## About this task
Where does the word "Definition" show up in the records? Copy every line that has it.

** Records follows **

(** A valid name: no control or special bytes, no [..], no component that starts
    with a dot, is empty or ends in [.lock], no [@{] and no dot at the end. *)
Record valid_name (s : bytes) : Prop := {
  vn_nonempty : s ≠ [];
  vn_bytes : Forall good_byte s;
  vn_infix : ∀ t, t ∈ forbidden_infixes → ¬ has_infix s t;
  vn_first : head s ≠ Some 46 ∧ head s ≠ Some 47;
  vn_last : list.last s ≠ Some 46 ∧ list.last s ≠ Some 47;
  vn_lock : ¬ has_suffix s LOCK;
}.

(** ** Lemmas: suffixes and infixes *)
Lemma suffix_nil l : has_suffix l [].
Proof. exists l. by rewrite app_nil_r. Qed.
Lemma suffix_snoc l c t d : has_suffix (l ++ [c]) (t ++ [d]) ↔ c = d ∧ has_suffix l t.
Proof.
  unfold has_suffix. split.
  - intros [a Ha]. rewrite app_assoc in Ha. apply app_inj_tail in Ha as [-> ->]. eauto.
  - intros [-> [a ->]]. exists a. by rewrite app_assoc.
Qed.
Lemma suffix_length l t : has_suffix l t → (length t ≤ length l)%nat.
Proof. intros [a ->]. rewrite length_app. lia. Qed.
Lemma ends_with_spec l t : ends_with l t = true ↔ has_suffix l t.
Proof.
  unfold ends_with, bytes_eqb. rewrite andb_true_iff, Nat.leb_le, bool_decide_eq_true. split.
  - intros [Hl Ht]. exists (take (length l - length t) l). rewrite <- Ht at 2. by rewrite take_drop.
  - intros [a ->]. rewrite length_app. split; [lia|].
    replace (length a + length t - length t)%nat with (length a) by lia. apply drop_app_length.
Qed.
Lemma ends_with_false l t : ends_with l t = false ↔ ¬ has_suffix l t.
Proof. rewrite <- ends_with_spec. by destruct (ends_with l t). Qed.

Lemma last_suffix l b : list.last l = Some b ↔ has_suffix l [b].
Proof.
  destruct l as [|x l _] using rev_ind.
  - split; [done|]. intros H%suffix_length. simpl in H. lia.
  - rewrite last_snoc. change [b] with ([] ++ [b]). rewrite suffix_snoc.
    split; [intros [= ->]; split; [done|apply suffix_nil]|by intros [-> _]].
Qed.

Lemma infix_snoc l c t :
  has_infix (l ++ [c]) t → has_infix l t ∨ has_suffix (l ++ [c]) t.
Proof.
  intros (a & b & H). destruct b as [|x b _] using rev_ind.
  - right. exists a. by rewrite app_nil_r in H.
  - left. exists a, b. rewrite !app_assoc in H. apply app_inj_tail in H as [-> _].
    by rewrite app_assoc.
Qed.
Lemma infix_sub a l b t : has_infix l t → has_infix (a ++ l ++ b) t.
Proof. intros (x & y & ->). exists (a ++ x), (y ++ b). by rewrite <- !app_assoc. Qed.
Lemma suffix_infix l t : has_suffix l t → has_infix l t.
Proof. intros [a ->]. exists a, []. by rewrite app_nil_r. Qed.

Definition infix_free (l : bytes) : Prop := ∀ t, t ∈ forbidden_infixes → ¬ has_infix l t.

Lemma infix_free_nil : infix_free [].
Proof.
  intros t Ht (a & b & H). destruct a; [|done]. destruct t; [|done].
  unfold forbidden_infixes in Ht. set_solver.
Qed.
Lemma infix_free_sub a l b : infix_free (a ++ l ++ b) → infix_free l.
Proof. intros H t Ht Hi. apply (H t Ht). by apply infix_sub. Qed.
Lemma infix_free_prefix l b : infix_free (l ++ b) → infix_free l.
Proof. apply (infix_free_sub []). Qed.
Lemma infix_free_suffix a l : infix_free (a ++ l) → infix_free l.
Proof. intros H. apply (infix_free_sub a l []). by rewrite app_nil_r. Qed.

(** Which bytes complete a forbidden infix. *)
Definition completes (l : bytes) (c : Z) : Prop :=
  (c = 46 ∧ has_suffix l [46]) ∨ (c = 46 ∧ has_suffix l [47]) ∨ (c = 123 ∧ has_suffix l [64]) ∨
  (c = 47 ∧ has_suffix l [47]) ∨ (c = 47 ∧ has_suffix l LOCK).

Lemma completes_spec l c :
  completes l c ↔ ∃ t, t ∈ forbidden_infixes ∧ has_suffix (l ++ [c]) t.
Proof.
  unfold completes, forbidden_infixes. split.
  - intros [[-> H]|[[-> H]|[[-> H]|[[-> H]|[-> H]]]]].
    + exists ([46] ++ [46]). rewrite suffix_snoc. set_solver.
    + exists ([47] ++ [46]). rewrite suffix_snoc. set_solver.
    + exists ([64] ++ [123]). rewrite suffix_snoc. set_solver.
    + exists ([47] ++ [47]). rewrite suffix_snoc. set_solver.
    + exists (LOCK ++ [47]). rewrite suffix_snoc. set_solver.
  - intros (t & Ht & H). rewrite !elem_of_cons in Ht.
    destruct Ht as [->|[->|[->|[->|[->|Ht]]]]]; [..|by apply elem_of_nil in Ht].
    + change [46; 46] with ([46] ++ [46]) in H. apply suffix_snoc in H. naive_solver.
    + change [47; 46] with ([47] ++ [46]) in H. apply suffix_snoc in H. naive_solver.
    + change [64; 123] with ([64] ++ [123]) in H. apply suffix_snoc in H. naive_solver.
    + change [47; 47] with ([47] ++ [47]) in H. apply suffix_snoc in H. naive_solver.
    + apply suffix_snoc in H. naive_solver.
Qed.

Lemma infix_free_snoc l c : infix_free (l ++ [c]) ↔ infix_free l ∧ ¬ completes l c.
Proof.
  split.
  - intros H. split; [by eapply infix_free_prefix|]. rewrite completes_spec.
    intros (t & Ht & Hs). apply (H t Ht). by apply suffix_infix.
  - intros [Hl Hc] t Ht [H|H]%infix_snoc; [by apply (Hl t Ht)|].
    apply Hc, completes_spec. eauto.
Qed.

(** ** Lemmas: the loop, over the bytes seen so far *)

(** [strip_lock] leaves no [.lock] at the end. *)
Lemma strip_lock_spec fuel out :
  (length out ≤ fuel)%nat →
  ∃ b, out = strip_lock fuel out ++ b ∧ ¬ has_suffix (strip_lock fuel out) LOCK ∧
    (b = [] ∨ ∃ b', b = LOCK ++ b').
Proof.
  revert out. induction fuel as [|fuel IH]; intros out Hf.
  - exists []. rewrite app_nil_r. split; [done|]. split; [|by left]. cbn [strip_lock].
    intros H%suffix_length. simpl in H. lia.
  - cbn [strip_lock]. destruct (ends_with out LOCK) eqn:E.
    + apply ends_with_spec in E as [a ->]. rewrite length_app.
      replace (length a + length LOCK - length LOCK)%nat with (length a) by lia.
      rewrite take_app_length. rewrite length_app in Hf. simpl in Hf.
      destruct (IH a ltac:(lia)) as (b & Ha & Hs & Hb). exists (b ++ LOCK).
      split; [by rewrite app_assoc, <- Ha|]. split; [done|]. right.
      destruct Hb as [->|[b' ->]]; [by exists []|]. exists (b' ++ LOCK). by rewrite app_assoc.
    + exists []. rewrite app_nil_r. split; [done|]. split; [by apply ends_with_false|by left].
Qed.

** End of Records **

## Answer for this exercise
Definition infix_free (l : bytes) : Prop := ∀ t, t ∈ forbidden_infixes → ¬ has_infix l t.
Definition completes (l : bytes) (c : Z) : Prop :=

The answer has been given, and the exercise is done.